The attackers left plenty of clues along the way. In the body of the phishing email, they committed mistakes with language, spelling, and capitalization. The “I” in “Instagram Support” was indeed an “L” in the sender box. The email domain – membershipform@outlook.com.tr – was also plainly not created by Instagram. Despite this, the domain was fully valid, circumventing typical spam filters. The researchers clarified, “the sender crafted a long email address, meaning that many mobile users would only see the characters before the ‘@’ sign, which in this case is ‘membershipform’ – one that would not raise suspicion.”

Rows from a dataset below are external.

(** The drives of the channel as [gen_ata_init_drives] numbers them: a slave has an
    odd number. *)
Record on_channel (dp : ide_drive) : Prop := {
  oc_channel : dp_channel dp = cp;
  oc_slave : (dp_drive dp =? IDE_DRV_SLAVE) = Z.odd (dp_num dp);
  oc_present : dp_present dp = true;
  oc_lba : Z.land (dp_capabilities dp) ATA_CAP_BIT_LBA ≠ 0;
  oc_ata : dp_type dp ≠ IDE_ATAPI;
  oc_fcs5 : sectors (Z.odd (dp_num dp)) < 2 ^ 28 ∨ Z.land (dp_fcs5 dp) ATA_FCS5_BIT_LBA48 ≠ 0;
  oc_size : sectors (Z.odd (dp_num dp)) ≤ 2 ^ 48;
}.

(** The channel is free and nothing is pending on it. *)
Record channel_idle (s : ata H) : Prop := {
  ci_free : at_held s (ch_num cp) = false;
  ci_busy : (ds_busy (view (at_hw s)) ≤ bound)%nat;
  ci_data : ds_data (view (at_hw s)) = [];
}.

Lemma on_channel_readable dp lba :
  on_channel dp → 0 ≤ lba < sectors (Z.odd (dp_num dp)) → readable cp dp lba.
Proof.
  intros [? Hs ? ? ? Hf ?] Hr. split; try done; [by rewrite Hs|lia|].
  destruct Hf; [left; lia|by right].
Qed.

Lemma lock_channel s :
  channel_idle s → ata_pio_lock cp s = Done (tt, aset_held cp true s).
Proof. intros [E _ _]. unfold ata_pio_lock, bind, get. by rewrite E. Qed.

Lemma unlock_channel s :
  at_held s (ch_num cp) = true → (ds_busy (view (at_hw s)) ≤ bound)%nat → ds_data (view (at_hw s)) = [] →
  returns (ata_pio_unlock cp) s (fun _ s' => channel_idle s' ∧ at_buf s' = at_buf s).
Proof.
  intros E Hb Hd. unfold ata_pio_unlock, returns, bind, get. rewrite E. cbn. split; [|done].
  split; cbn; [by rewrite Nat.eqb_refl|done..].
Qed.

Lemma channel_read dp lba dest s :
  on_channel dp → 0 ≤ lba < sectors (Z.odd (dp_num dp)) → length dest = 512%nat → channel_idle s →
  returns (gen_ata_read_block fuel dp lba dest) s (fun d s' =>
    d = sector_bytes (disk (Z.odd (dp_num dp)) lba) ∧ channel_idle s').
Proof.
  intros Hdp Hr Hl Hi. pose proof (on_channel_readable _ _ Hdp Hr) as R.
  pose proof Hdp as [Hcp Hs _ _ _ _ _]. unfold gen_ata_read_block. rewrite Hcp. unfold returns.
  rewrite (bind_run _ _ _ _ _ (lock_channel s Hi)). fold (returns (S:=ata H) (A:=list Z)).
  set (s1 := aset_buf (write_bytes (at_buf s) 0 dest) (aset_held cp true s)).
  assert (C1 : chan_any cp bound (at_held s1) [] (at_buf s1) s1).
  { destruct Hi. eexists _, _. split; cbn; try done. by rewrite Nat.eqb_refl. }
  pose proof (ata_pio_read_run cp fuel Hfuel dp Hcp lba _ _ s1 R C1) as Q.
  rewrite Hs in Q. destruct (disk_words _ _ Hr) as [Hw _].
  set (l := sector_bytes (disk (Z.odd (dp_num dp)) lba)) in *.
  assert (Hll : length l = 512%nat) by (unfold l; by rewrite sector_bytes_length, Hw).
  eapply (returns_bind _ _ _ (fun d s' => d = l ∧ at_held s' (ch_num cp) = true ∧
    (ds_busy (view (at_hw s')) ≤ bound)%nat ∧ ds_data (view (at_hw s')) = [])).
  - unfold with_buffer, returns. unfold bind at 1, modify. fold s1.
    eapply returns_bind; [exact Q|]. intros e s2 (-> & c & p & [Hm Hh Hb _ _ Hd Hbuf]).
    apply (returns_run _ _ _ _ _ eq_refl). rewrite Hbuf, Hl, <- Hll, Hh. split; [|split; [done|split; [lia|done]]].
    apply read_write_bytes, byte_list_sector.
  - intros d s2 (-> & Hh & Hb & Hd). eapply returns_bind; [by apply unlock_channel|].
    intros ? s3 [Hi3 _]. by apply (returns_run _ _ _ _ _ eq_refl).
Qed.

Lemma channel_write dp lba src s :
  on_channel dp → channel_idle s →
  returns (gen_ata_write_block dp lba src) s (fun _ s' => channel_idle s').
Proof.
  intros [Hcp _ _ _ _ _ _] Hi. unfold gen_ata_write_block. rewrite Hcp. unfold returns.
  rewrite (bind_run _ _ _ _ _ (lock_channel s Hi)). unfold bind at 1, ata_pio_write, ret.
  destruct Hi. eapply returns_mono; [apply unlock_channel; cbn; [by rewrite Nat.eqb_refl|done..]|].
  by intros ? s' [? _].
Qed.

#[refine] Instance channel_source : SectorSource H fuel on_channel := {
  src_inv := channel_idle;
  sector := fun drive lba => sector_bytes (disk (Z.odd drive) lba);
  sector_count := fun drive => sectors (Z.odd drive);
  source_read := channel_read;
  source_write := channel_write;
}.
Proof.
  intros dp lba _ Hr. split; [|apply byte_list_sector].
  rewrite sector_bytes_length. by destruct (disk_words _ _ Hr) as [-> _].
Defined.

End channel.

(** ** Sequences of accesses *)

Record access := mk_access { ac_dev : bdev_entry; ac_num : Z; ac_off : Z; ac_len : Z }.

Cybercriminals impersonated the DocuSign e-signature software just a few weeks ago to acquire Microsoft account credentials from a U.S. payment solutions firm. Hundreds of workers were also exposed in that case due to accurate brand imitation, devious social engineering, and a legitimate email domain that circumvented typical security safeguards. These two efforts may have been recognized and halted, but what about the next? Or what about the one after that? Or other initiatives that have gone unnoticed because a security team did not detect them?
According to Armorblox’s analysis, employees may focus on four primary areas to defend themselves from phishing:
- Avoid opening emails you do not expect to receive.
- Stop socially engineered attacks by enhancing native email security.
- Be on the lookout for targeted cyberattacks.
- Follow standard practices for multi-factor authentication and password management.